Capture Everything — A Caveat | Summer Shorts
Capture Everything. Indiscriminately. That’s the basic rule. But before we move on I need to caveat that. Do you really need to capture everything? Every idle thought, every small task. Everything….really??
Well yes and no.
Yes you do
I say yes because the basic principle is to eliminate distractions, to maintain focus. Whether that is focus on your work or an activity you are doing or being present with the people you are with. Exercising discernment on what you do and don’t capture will draw your focus away from whatever it is you are doing whilst you give 20 seconds thought to whether or not whatever input you receive is actually valuable — potentially even more time if you stop to think about what to actually do with it first.

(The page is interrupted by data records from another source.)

(** The checksum of a cache laid out for the area it is loaded from. *)
Lemma calc_crc_layout s es a cnt x tail :
  env_cache s = le_bytes 4 (image_end a es) ++ le_bytes 4 cnt ++ x ++ data es ++ tail ->
  zlen x = 4 -> cur_load_area_addr s = a -> 0 <= a < 2 ^ 31 -> zlen (data es) < 2 ^ 20 ->
  calc_env_crc s = Some (image_crc a es cnt).
Proof.
  intros Hc Hx Hcur Ha Hlen. pose proof (zlen_nonneg (data es)). pose proof (zlen_nonneg tail).
  assert (get_env_end_addr s = image_end a es) as Hend.
  { unfold get_env_end_addr, ENV_PARAM_INDEX_END_ADDR. rewrite Hc.
    rewrite word_get0 by (autorewrite with zlen; lia).
    apply le_val_bytes. change (256 ^ Z.of_nat 4) with (2 ^ 32). unfold image_end. ef_lia. }
  assert (get_env_data_size s = zlen (data es)) as Hds.
  { unfold get_env_data_size, get_env_data_addr, get_env_system_addr.
    rewrite Hend, Hcur. unfold image_end. rewrite u32_id by ef_lia. case_bool. }
  unfold calc_env_crc, ENV_PARAM_WORD_SIZE, ENV_PARAM_INDEX_END_ADDR,
    ENV_PARAM_INDEX_SAVED_COUNT. rewrite Hds, Hc.
  destruct (Z.ltb_spec (zlen (le_bytes 4 (image_end a es) ++ le_bytes 4 cnt ++ x ++ data es ++ tail))
    (4 * 3 + zlen (data es))); [autorewrite with zlen in *; lia|].
  rewrite (buf_sub_here (le_bytes 4 _)) by (autorewrite with zlen; lia).
  rewrite (buf_sub_skip (le_bytes 4 (image_end a es)) _ (4 * 1))
    by (autorewrite with zlen; lia).
  rewrite le_bytes_zlen, (buf_sub_here (le_bytes 4 cnt)) by (autorewrite with zlen; lia).
  do 3 rewrite (buf_sub_skip _ _ _ (zlen (data es))) by (autorewrite with zlen; lia).
  rewrite !le_bytes_zlen. replace (4 * 3 - Z.of_nat 4 - Z.of_nat 4 - zlen x) with 0 by lia.
  by rewrite (buf_sub_here (data es)).
Qed.

Lemma save_prepare_spec s es cnt :
  env_rep s es -> cache_word (env_cache s) ENV_PARAM_INDEX_SAVED_COUNT = cnt ->
  0 <= next_save_area_addr s < 2 ^ 31 ->
  exists tail,
    let c := image (next_save_area_addr s) es (u32 (cnt + 1)) ++ tail in
    save_prepare s
      = Some (set_cache (set_areas s (next_save_area_addr s) (cur_load_area_addr s)) c) /\
    zlen c = ENV_USER_SETTING_SIZE /\ bytes tail.
Proof.
  intros Hrep Hcnt Hn. pose proof (rep_used s es Hrep) as (Hu & _ & _).
  pose proof (rep_data_small s es Hrep). pose proof (zlen_nonneg (data es)).
  destruct Hrep as [(h & tail & Hc & Hh) Hcl Hb _ Hfit Har Hes _].
  destruct (header_words h Hh) as (x0 & x1 & x2 & -> & Hx0 & Hx1 & Hx2).
  rewrite <- !app_assoc in Hc. exists tail. cbv zeta. split_and!.
  - unfold save_prepare, set_env_end_addr, ENV_PARAM_INDEX_END_ADDR, ENV_PARAM_INDEX_DATA_CRC.
    cbn [env_cache set_cache set_areas next_save_area_addr]. rewrite Hu.
    rewrite u32_id by ef_lia.
    replace (next_save_area_addr s + (ENV_PARAM_BYTE_SIZE + zlen (data es)))
      with (image_end (next_save_area_addr s) es) by (unfold image_end; lia).
    unfold ENV_PARAM_INDEX_SAVED_COUNT in *. rewrite Hc in Hcnt |- *.
    rewrite (word_get x0 x1 _ 1) in Hcnt by lia.
    rewrite word_set0 by done.
    rewrite (word_get (le_bytes 4 _) x1 _ 1) by (autorewrite with zlen; lia).
    rewrite Hcnt, (word_set (le_bytes 4 _) x1 _ 1) by (autorewrite with zlen; lia).
    erewrite (calc_crc_layout _ es (next_save_area_addr s) (u32 (cnt + 1)) x2 tail);
      [|done|done|done|lia|lia].
    cbn [mbind option_bind env_cache set_cache].
    rewrite (app_assoc _ (le_bytes 4 (u32 (cnt + 1)))).
    rewrite (word_set (_ ++ le_bytes 4 (u32 (cnt + 1))) x2 _ 2)
      by (autorewrite with zlen; lia). unfold image. by rewrite <- !app_assoc.
  - rewrite Hc in Hcl. rewrite zlen_app, image_len. autorewrite with zlen in *. ef_lia.
  - rewrite Hc, !Forall_app in Hb. by destruct Hb as (_ & _ & _ & _ & ?).
Qed.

So I say be indiscriminate. The idea is to capture everything without really giving time to consider it, that when you can consider it at a later point when your focus is intentionally being given to deciding what to do with something — even if it means you delete 70% of what you note down.
No you don’t
I say no, because as you become more practiced, discernment will come more naturally to you. This predominantly applies to the thoughts and ideas that strike you whilst you are doing something else. I wouldn’t worry too much about this though. And remember — what I am not talking about is where choose not to write it down because you’ll ‘remember it later’. You won’t.

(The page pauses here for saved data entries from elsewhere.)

Lemma cfg_cache_add_mru junk c e : cfg_inv c ->
  exists b, cfg_cache_add true junk c e
    = Some (RT_EOK, b, CfgDes (zlen (mru (cfg_info c) e)) (mru (cfg_info c) e)) /\
    (b = false -> mru (cfg_info c) e = cfg_info c).
Proof.
  destruct c as [n l]. intros [Hn Hm _ Hnd]. cbn [num cfg_info] in *. subst n.
  destruct (short_list l Hm) as [->|[(x & ->)|[(x & y & ->)|(x & y & z & ->)]]];
    [eexists; split; [reflexivity|]; done|..].
  all: cbv -[same_ap same_key]; case_ap.
  all: try (eexists; split; [reflexivity|done]).
  all: exfalso.
  all: first [eapply (distinct_ap _ 0 1); [exact Hnd|done|done|lia|done|done]
             |eapply (distinct_ap _ 0 2); [exact Hnd|done|done|lia|done|done]
             |eapply (distinct_ap _ 1 2); [exact Hnd|done|done|lia|done|done]].
Qed.

Lemma elem_of_filter_ap (f : list Z -> bool) l x : x ∈ List.filter f l <-> x ∈ l /\ f x = true.
Proof. rewrite !list_elem_of_In. apply filter_In. Qed.

Lemma mru_inv c e : cfg_inv c -> entry_wf e ->
  cfg_inv (CfgDes (zlen (mru (cfg_info c) e)) (mru (cfg_info c) e)).
Proof.
  intros [Hn Hm Hes Hnd] He. unfold mru. destruct (cfg_info c) as [|o l] eqn:El.
  { split; cbn [num cfg_info]; [done|by_decide|by apply Forall_singleton|apply NoDup_singleton]. }
  case_match; [split; cbn [num cfg_info]; try done; by rewrite <- Hn|].
  set (k := List.filter (fun o => negb (same_ap o e)) (o :: l)).
  assert (forall x, x ∈ k -> x ∈ o :: l /\ same_ap x e = false) as Hk.
  { intros x Hx. apply elem_of_filter_ap in Hx as [Hx Hs]. split; [done|].
    by apply negb_true_iff. }
  assert (NoDup (ap_id <$> k)) as Hndk.
  { unfold k. clear -Hnd. generalize dependent (o :: l). intros l' Hnd.
    induction l' as [|a l' IH]; [constructor|]. rewrite fmap_cons, NoDup_cons in Hnd.
    destruct Hnd as [Ha Hnd]. simpl. destruct (negb (same_ap a e)); [|by apply IH].
    rewrite fmap_cons, NoDup_cons. split; [|by apply IH].
    intros Hin. apply Ha. apply list_elem_of_fmap in Hin as (y & -> & Hy).
    apply list_elem_of_fmap. exists y. split; [done|]. by apply elem_of_filter_ap in Hy as [? _]. }
  split; cbn [num cfg_info]; [done| | |].
  - rewrite zlen_cons, zlen_take. unfold RT_WLAN_CFG_INFO_MAX. lia.
  - constructor; [done|]. apply Forall_take, Forall_forall. intros x Hx.
    rewrite Forall_forall in Hes. by apply Hes, Hk.
  - rewrite fmap_cons, NoDup_cons. rewrite fmap_take. split.
    + intros Hin. apply elem_of_take in Hin as (i & Hi & _).
      rewrite list_lookup_fmap in Hi. destruct (k !! i) as [x|] eqn:Ex; [|done].
      simpl in Hi. destruct (Hk x (list_elem_of_lookup_2 _ _ _ Ex)) as [_ Hs].
      rewrite same_ap_id, bool_decide_eq_false in Hs. congruence.
    + rewrite <- (take_drop 2 (ap_id <$> k)) in Hndk. apply NoDup_app in Hndk. by destruct Hndk.
Qed.

(** The list of known networks is kept in most-recently-used order: the
    cache update of [rt_wlan_cfg_save] never fails with memory available, puts
    the network first, drops its older entry or, when the list is full, the
    last one, keeps at most three and no duplicates; the list is unchanged
    exactly when no save to flash is asked for. *)
Theorem wlan_cfg_mru (c : cfg_des) (e junk : cfg_entry) :
  cfg_inv c -> entry_wf e ->
  exists b c', cfg_cache_add true junk c e = Some (RT_EOK, b, c') /\
    cfg_info c' = mru (cfg_info c) e /\ cfg_inv c' /\
    (b = false -> cfg_info c' = cfg_info c).
Proof.
  intros Hc He. destruct (cfg_cache_add_mru junk c e Hc) as (b & E & Hb).
  exists b. eexists. split_and!; [exact E|done|by apply mru_inv|done].
Qed.

(** ** Persistence *)
Lemma crc16_range buff : 0 <= rt_wlan_cal_crc buff < 2 ^ 32.
Proof.
  unfold rt_wlan_cal_crc.
  assert (forall w, 0 <= w < 2 ^ 16 -> 0 <= crc16_bit w < 2 ^ 16) as Hbit.
  { intros w Hw. unfold crc16_bit. pose proof (u16_range (Z.shiftl w 1)). case_match; [|done].
    apply (CrcSpec.lxor_range 16); lia. }
  assert (forall n w, 0 <= w < 2 ^ 16 -> 0 <= Nat.iter n crc16_bit w < 2 ^ 16) as Hit.
  { intros n w Hw. induction n; [done|]. by apply Hbit. }
  assert (forall w, 0 <= w < 2 ^ 16 ->
    0 <= foldl (fun w c => Nat.iter 8 crc16_bit (u16 (Z.lxor w (Z.shiftl c 8)))) w buff < 2 ^ 16)
    as H; [|specialize (H 0); lia].
  induction buff as [|x buff IH]; intros w Hw; [done|]. cbn [foldl]. apply IH, Hit, u16_range.
Qed.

A short word to those of who are thinking we don’t want to be whipping out our phones or a notebook to write something down when we are busy doing something else.

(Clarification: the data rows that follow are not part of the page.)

Lemma emits_bind {B C} (e : M N B) (k : B -> M N C) i1 i2 P Q :
  emits e i1 P -> (forall x, P x -> emits (k x) i2 Q) -> emits (e ≫= k) (i1 ++ i2) Q.
Proof.
  intros H1 H2 w Hs. unfold mbind, M_bind. destruct (H1 w Hs) as (x & w1 & -> & S1 & L1 & Px).
  destruct (H2 x Px w1 S1) as (y & w2 & -> & S2 & L2 & Qy). exists y, w2.
  split_and!; try done. rewrite L2, L1, <- app_assoc. unfold writes. by rewrite map_app.
Qed.

Lemma emits_ret {B} (x : B) (P : B -> Prop) : P x -> emits (mret x) [] P.
Proof. intros Px w Hs. exists x, w. split_and!; try done. by rewrite app_nil_r. Qed.

Lemma emits_write d : emits (smtp_write ops d) [Raw d] (fun _ => True).
Proof. intros w Hs. destruct (write_run w d Hs) as (r & w' & E & S & L). by exists r, w'. Qed.

Lemma emits_get : emits get_session [] (fun x => x = s).
Proof. intros w Hs. exists s, w. split_and!; try done; [by rewrite <- Hs|by rewrite app_nil_r]. Qed.

Lemma emits_deref {B} (o : option B) x : o = Some x -> emits (deref o) [] (fun y => y = x).
Proof. intros ->. by apply emits_ret. Qed.

Lemma emits_sprintf cap t : zlen t + 1 <= cap -> emits (sprintf_into cap t) [] (fun y => y = t).
Proof.
  intros H. unfold sprintf_into. destruct (Z.leb_spec (zlen t + 1) cap); [|lia].
  by apply emits_ret.
Qed.

Lemma emits_open p : emits (do_open ops p) [] (fun y => y = files p).
Proof.
  intros w Hs. eexists _, w. split_and!; [reflexivity|done|by rewrite app_nil_r|]. apply Hfiles.
Qed.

My next post will focus on tools we use to capture things into. For now, remember — the aim is to reduce distraction, not increase it. We write things down so we don’t have to think or worry about them now. The idea is that it actually increases our ability to focus and be present in any given moment, rather than distracted by our thoughts. But what about inputs from other sources? Well, if you don’t want to be distracted by your phone, why is it not on do not disturb? Why does every single application have permission to bleep and blurp at you like an irate R2-D2? If you are meeting someone and want to present with them, a text message, a whatsapp message or phone call should not take priority (unless you are expecting a call about something that you cannot miss). If it is important, they will call back or send a message or voice mail that you can pick up when you intend to do so.
So, as I said, the aim is to minimise distractions.